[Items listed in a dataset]

---

(* ===== verification/DeadList.v ===== *)
(** The dead lists of a machine (src/src/machine.c, thread.h): list code on the
    nodes of the union of [struct thread] and on the heads of the buckets. *)
From Stdlib Require Import ZArith Lia String List.
From stdpp Require Import base tactics option list numbers gmap sorting functions fin vector finite strings.
From S2P Require Import Prelude RbTree ListHead ListRep CString Unwind Threads.

Local Open Scope Z_scope.

(** No dead-list head is a thread. *)
Definition heads_apart (M : machine_st) : Prop :=
  ∀ x, is_Some (ma_dead M !! x) → ma_node M !! x = None.

(** The memory the list code works on. *)
Definition links (M : machine_st) : list_mem := ma_dead M ∪ as_nodes (ma_node M).

Definition with_nodes (N : gmap Z rb_node) (D : list_mem) (M : machine_st) : machine_st :=
  MachineSt N D (ma_thread M) (ma_threads M) (ma_pool M).

Lemma lookup_as_nodes N x :
  as_nodes N !! x = (λ n, ListHead (rb_parent_color n) (rb_right n)) <$> N !! x.
Proof. apply lookup_fmap. Qed.

Lemma links_node M x v :
  heads_apart M → ma_node M !! x = Some v →
  links M !! x = Some (ListHead (rb_parent_color v) (rb_right v)).
Proof.
  intros Hap Hx. assert (ma_dead M !! x = None) as Hd.
  { apply eq_None_not_Some. intros Hs. rewrite (Hap x Hs) in Hx. done. }
  unfold links. by rewrite lookup_union_r, lookup_as_nodes, Hx.
Qed.

Lemma links_dead M x h : ma_dead M !! x = Some h → links M !! x = Some h.
Proof. apply lookup_union_Some_l. Qed.

Lemma links_none M x : ma_dead M !! x = None → ma_node M !! x = None → links M !! x = None.
Proof. intros Hd Hn. unfold links. by rewrite lookup_union_r, lookup_as_nodes, Hn. Qed.

Lemma links_live M x :
  is_Some (links M !! x) → is_Some (ma_dead M !! x) ∨ is_Some (ma_node M !! x).
Proof.
  destruct (ma_dead M !! x) eqn:Hd; [by left; eexists|].
  destruct (ma_node M !! x) eqn:Hn; [by right; eexists|].
  rewrite links_none by done. by intros [? ?].
Qed.

(** Where the nodes agree, so do the links. *)
Lemma links_agree M M' x :
  ma_dead M' !! x = ma_dead M !! x → ma_node M' !! x = ma_node M !! x → links M' !! x = links M !! x.
Proof.
  intros Hd Hn. unfold links. rewrite !lookup_union, Hd. f_equal.
  by rewrite !lookup_as_nodes, Hn.
Qed.

(** A ring of one. *)
Lemma ring_one L h : is_list L h [] → L !! h = Some (ListHead h h).
Proof.
  intros ([[H1 H2] _] & _). unfold nx, pv in *. destruct (L !! h) as [[??]|]; by simplify_eq/=.
Qed.
Lemma one_ring L h : h ≠ 0 → L !! h = Some (ListHead h h) → is_list L h [].
Proof.
  intros Hh HL. split_and!; [|apply NoDup_singleton|by intros Hz%list_elem_of_singleton].
  simpl. unfold lnk, nx, pv. by rewrite HL.
Qed.

(** [M'] differs from [M] in the links of [l] only. *)
Record relinked (M M' : machine_st) (l : list Z) : Prop := {
  rk_same : ∃ N D, M' = with_nodes N D M;
  rk_heads : heads_apart M';
  rk_node x : x ∉ l → ma_node M' !! x = ma_node M !! x;
  rk_links x : x ∉ l → links M' !! x = links M !! x;
  rk_live x : is_Some (ma_node M' !! x) ↔ is_Some (ma_node M !! x);
  rk_dead x : is_Some (ma_dead M' !! x) ↔ is_Some (ma_dead M !! x);
}.

(** Writing the memory of the list code back. *)
Definition write_nodes (L : list_mem) (M : machine_st) : machine_st :=
  with_nodes
    (map_imap (λ x n, Some (match L !! x with
       | Some h => RbNode (lh_next h) (lh_prev h) (rb_left n) | None => n end)) (ma_node M))
    (map_imap (λ x h, Some (default h (L !! x))) (ma_dead M)) M.

Lemma write_links L M : heads_apart M → dom L = dom (links M) → links (write_nodes L M) = L.
Proof.
  intros Hap Hdom. apply map_eq. intros x. unfold write_nodes, links, with_nodes. simpl.
  rewrite lookup_union, lookup_as_nodes, !map_lookup_imap.
  assert (is_Some (L !! x) ↔ is_Some (links M !! x)) as Hx by (rewrite <- !elem_of_dom; by rewrite Hdom).
  destruct (ma_dead M !! x) as [h|] eqn:Hd; simpl.
  - rewrite (Hap x) by eauto. simpl. rewrite (links_dead _ _ _ Hd) in Hx.
    destruct (proj2 Hx) as [h' ->]; [by eexists|]. done.
  - destruct (ma_node M !! x) as [n|] eqn:Hn; simpl.
    + rewrite (links_node _ _ _ Hap Hn) in Hx. destruct (proj2 Hx) as [[a b] ->]; [by eexists|]. done.
    + rewrite links_none in Hx by done. destruct (L !! x) eqn:HL; [|done].
      by destruct (proj1 Hx) as [? ?]; [eexists|].
Qed.

Lemma write_relinked L M l :
  heads_apart M → dom L = dom (links M) → (∀ x, x ∉ l → L !! x = links M !! x) →
  relinked M (write_nodes L M) l.
Proof.
  intros Hap Hdom Hl. split.
  - by eexists _, _.
  - intros x. simpl. rewrite !map_lookup_imap. intros Hx.
    destruct (ma_dead M !! x) as [h|] eqn:Hd; [|by destruct Hx]. by rewrite (Hap x) by eauto.
  - intros x Hx. simpl. rewrite map_lookup_imap. destruct (ma_node M !! x) as [n|] eqn:Hn; [|done].
    simpl. rewrite Hl, (links_node _ _ _ Hap Hn) by done. by destruct n.
  - intros x Hx. rewrite write_links by done. by apply Hl.
  - intros x. simpl. rewrite map_lookup_imap. destruct (ma_node M !! x); simpl; [|done].
    by split; eexists.
  - intros x. simpl. rewrite map_lookup_imap. destruct (ma_dead M !! x); simpl; [|done].
    by split; eexists.
Qed.

Lemma lift_list_wp {A} (m : lm A) M (Q : A → machine_st → Prop) :
  wp m (λ a L, Q a (write_nodes L M)) (links M) → wp (lift_list m) Q M.
Proof.
  intros Hm. apply wp_elim in Hm as (a & L & Hrun & HQ). unfold wp, lift_list, links in *.
  rewrite Hrun. exact HQ.
Qed.

(** A node joins a dead list. *)
Lemma dead_add_tail_wp M d th dl :
  heads_apart M → is_list (links M) d dl → is_Some (ma_node M !! th) → th ∉ d :: dl → th ≠ 0 →
  wp (lift_list (list_add_tail th d))
     (λ _ M', relinked M M' (th :: d :: dl) ∧ is_list (links M') d (dl ++ [th])) M.
Proof.
  intros Hap Hl [v Hth] Hin Hz. apply lift_list_wp. eapply wp_mono.
  { apply (list_add_tail_wp th d dl); [done| |done|done].
    unfold nx. rewrite (links_node _ _ _ Hap Hth). by eexists. }
  intros _ L (HL & Hsame & Hdom). split; [by apply write_relinked|]. by rewrite write_links.
Qed.

(** Its last node leaves it and is a ring of its own. *)
Lemma dead_del_init_wp M d th dl :
  heads_apart M → is_list (links M) d (dl ++ [th]) →
  wp (lift_list (list_del_init th))
     (λ _ M', relinked M M' (d :: dl ++ [th]) ∧ is_list (links M') d dl ∧
        is_list (links M') th []) M.
Proof.
  intros Hap Hl. apply lift_list_wp. eapply wp_mono; [by apply (list_del_init_wp d dl th [])|].
  rewrite app_nil_r. intros _ L ((HL & Hsame & Hdom) & Hth).
  split; [by apply write_relinked|]. by rewrite write_links.
Qed.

---

## THE TASK
Please output the complete data exactly.

## ANSWER TO THE PROBLEM
(* ===== verification/DeadList.v ===== *)
(** The dead lists of a machine (src/src/machine.c, thread.h): list code on the
    nodes of the union of [struct thread] and on the heads of the buckets. *)
From Stdlib Require Import ZArith Lia String List.
From stdpp Require Import base tactics option list numbers gmap sorting functions fin vector finite strings.
From S2P Require Import Prelude RbTree ListHead ListRep CString Unwind Threads.

Local Open Scope Z_scope.

(** No dead-list head is a thread. *)
Definition heads_apart (M : machine_st) : Prop :=
  ∀ x, is_Some (ma_dead M !! x) → ma_node M !! x = None.

(** The memory the list code works on. *)
Definition links (M : machine_st) : list_mem := ma_dead M ∪ as_nodes (ma_node M).

Definition with_nodes (N : gmap Z rb_node) (D : list_mem) (M : machine_st) : machine_st :=
  MachineSt N D (ma_thread M) (ma_threads M) (ma_pool M).

Lemma lookup_as_nodes N x :
  as_nodes N !! x = (λ n, ListHead (rb_parent_color n) (rb_right n)) <$> N !! x.
Proof. apply lookup_fmap. Qed.

Lemma links_node M x v :
  heads_apart M → ma_node M !! x = Some v →
  links M !! x = Some (ListHead (rb_parent_color v) (rb_right v)).
Proof.
  intros Hap Hx. assert (ma_dead M !! x = None) as Hd.
  { apply eq_None_not_Some. intros Hs. rewrite (Hap x Hs) in Hx. done. }
  unfold links. by rewrite lookup_union_r, lookup_as_nodes, Hx.
Qed.

Lemma links_dead M x h : ma_dead M !! x = Some h → links M !! x = Some h.
Proof. apply lookup_union_Some_l. Qed.

Lemma links_none M x : ma_dead M !! x = None → ma_node M !! x = None → links M !! x = None.
Proof. intros Hd Hn. unfold links. by rewrite lookup_union_r, lookup_as_nodes, Hn. Qed.

Lemma links_live M x :
  is_Some (links M !! x) → is_Some (ma_dead M !! x) ∨ is_Some (ma_node M !! x).
Proof.
  destruct (ma_dead M !! x) eqn:Hd; [by left; eexists|].
  destruct (ma_node M !! x) eqn:Hn; [by right; eexists|].
  rewrite links_none by done. by intros [? ?].
Qed.

(** Where the nodes agree, so do the links. *)
Lemma links_agree M M' x :
  ma_dead M' !! x = ma_dead M !! x → ma_node M' !! x = ma_node M !! x → links M' !! x = links M !! x.
Proof.
  intros Hd Hn. unfold links. rewrite !lookup_union, Hd. f_equal.
  by rewrite !lookup_as_nodes, Hn.
Qed.

(** A ring of one. *)
Lemma ring_one L h : is_list L h [] → L !! h = Some (ListHead h h).
Proof.
  intros ([[H1 H2] _] & _). unfold nx, pv in *. destruct (L !! h) as [[??]|]; by simplify_eq/=.
Qed.
Lemma one_ring L h : h ≠ 0 → L !! h = Some (ListHead h h) → is_list L h [].
Proof.
  intros Hh HL. split_and!; [|apply NoDup_singleton|by intros Hz%list_elem_of_singleton].
  simpl. unfold lnk, nx, pv. by rewrite HL.
Qed.

(** [M'] differs from [M] in the links of [l] only. *)
Record relinked (M M' : machine_st) (l : list Z) : Prop := {
  rk_same : ∃ N D, M' = with_nodes N D M;
  rk_heads : heads_apart M';
  rk_node x : x ∉ l → ma_node M' !! x = ma_node M !! x;
  rk_links x : x ∉ l → links M' !! x = links M !! x;
  rk_live x : is_Some (ma_node M' !! x) ↔ is_Some (ma_node M !! x);
  rk_dead x : is_Some (ma_dead M' !! x) ↔ is_Some (ma_dead M !! x);
}.

(** Writing the memory of the list code back. *)
Definition write_nodes (L : list_mem) (M : machine_st) : machine_st :=
  with_nodes
    (map_imap (λ x n, Some (match L !! x with
       | Some h => RbNode (lh_next h) (lh_prev h) (rb_left n) | None => n end)) (ma_node M))
    (map_imap (λ x h, Some (default h (L !! x))) (ma_dead M)) M.

Lemma write_links L M : heads_apart M → dom L = dom (links M) → links (write_nodes L M) = L.
Proof.
  intros Hap Hdom. apply map_eq. intros x. unfold write_nodes, links, with_nodes. simpl.
  rewrite lookup_union, lookup_as_nodes, !map_lookup_imap.
  assert (is_Some (L !! x) ↔ is_Some (links M !! x)) as Hx by (rewrite <- !elem_of_dom; by rewrite Hdom).
  destruct (ma_dead M !! x) as [h|] eqn:Hd; simpl.
  - rewrite (Hap x) by eauto. simpl. rewrite (links_dead _ _ _ Hd) in Hx.
    destruct (proj2 Hx) as [h' ->]; [by eexists|]. done.
  - destruct (ma_node M !! x) as [n|] eqn:Hn; simpl.
    + rewrite (links_node _ _ _ Hap Hn) in Hx. destruct (proj2 Hx) as [[a b] ->]; [by eexists|]. done.
    + rewrite links_none in Hx by done. destruct (L !! x) eqn:HL; [|done].
      by destruct (proj1 Hx) as [? ?]; [eexists|].
Qed.

Lemma write_relinked L M l :
  heads_apart M → dom L = dom (links M) → (∀ x, x ∉ l → L !! x = links M !! x) →
  relinked M (write_nodes L M) l.
Proof.
  intros Hap Hdom Hl. split.
  - by eexists _, _.
  - intros x. simpl. rewrite !map_lookup_imap. intros Hx.
    destruct (ma_dead M !! x) as [h|] eqn:Hd; [|by destruct Hx]. by rewrite (Hap x) by eauto.
  - intros x Hx. simpl. rewrite map_lookup_imap. destruct (ma_node M !! x) as [n|] eqn:Hn; [|done].
    simpl. rewrite Hl, (links_node _ _ _ Hap Hn) by done. by destruct n.
  - intros x Hx. rewrite write_links by done. by apply Hl.
  - intros x. simpl. rewrite map_lookup_imap. destruct (ma_node M !! x); simpl; [|done].
    by split; eexists.
  - intros x. simpl. rewrite map_lookup_imap. destruct (ma_dead M !! x); simpl; [|done].
    by split; eexists.
Qed.

Lemma lift_list_wp {A} (m : lm A) M (Q : A → machine_st → Prop) :
  wp m (λ a L, Q a (write_nodes L M)) (links M) → wp (lift_list m) Q M.
Proof.
  intros Hm. apply wp_elim in Hm as (a & L & Hrun & HQ). unfold wp, lift_list, links in *.
  rewrite Hrun. exact HQ.
Qed.

(** A node joins a dead list. *)
Lemma dead_add_tail_wp M d th dl :
  heads_apart M → is_list (links M) d dl → is_Some (ma_node M !! th) → th ∉ d :: dl → th ≠ 0 →
  wp (lift_list (list_add_tail th d))
     (λ _ M', relinked M M' (th :: d :: dl) ∧ is_list (links M') d (dl ++ [th])) M.
Proof.
  intros Hap Hl [v Hth] Hin Hz. apply lift_list_wp. eapply wp_mono.
  { apply (list_add_tail_wp th d dl); [done| |done|done].
    unfold nx. rewrite (links_node _ _ _ Hap Hth). by eexists. }
  intros _ L (HL & Hsame & Hdom). split; [by apply write_relinked|]. by rewrite write_links.
Qed.

(** Its last node leaves it and is a ring of its own. *)
Lemma dead_del_init_wp M d th dl :
  heads_apart M → is_list (links M) d (dl ++ [th]) →
  wp (lift_list (list_del_init th))
     (λ _ M', relinked M M' (d :: dl ++ [th]) ∧ is_list (links M') d dl ∧
        is_list (links M') th []) M.
Proof.
  intros Hap Hl. apply lift_list_wp. eapply wp_mono; [by apply (list_del_init_wp d dl th [])|].
  rewrite app_nil_r. intros _ L ((HL & Hsame & Hdom) & Hth).
  split; [by apply write_relinked|]. by rewrite write_links.
Qed.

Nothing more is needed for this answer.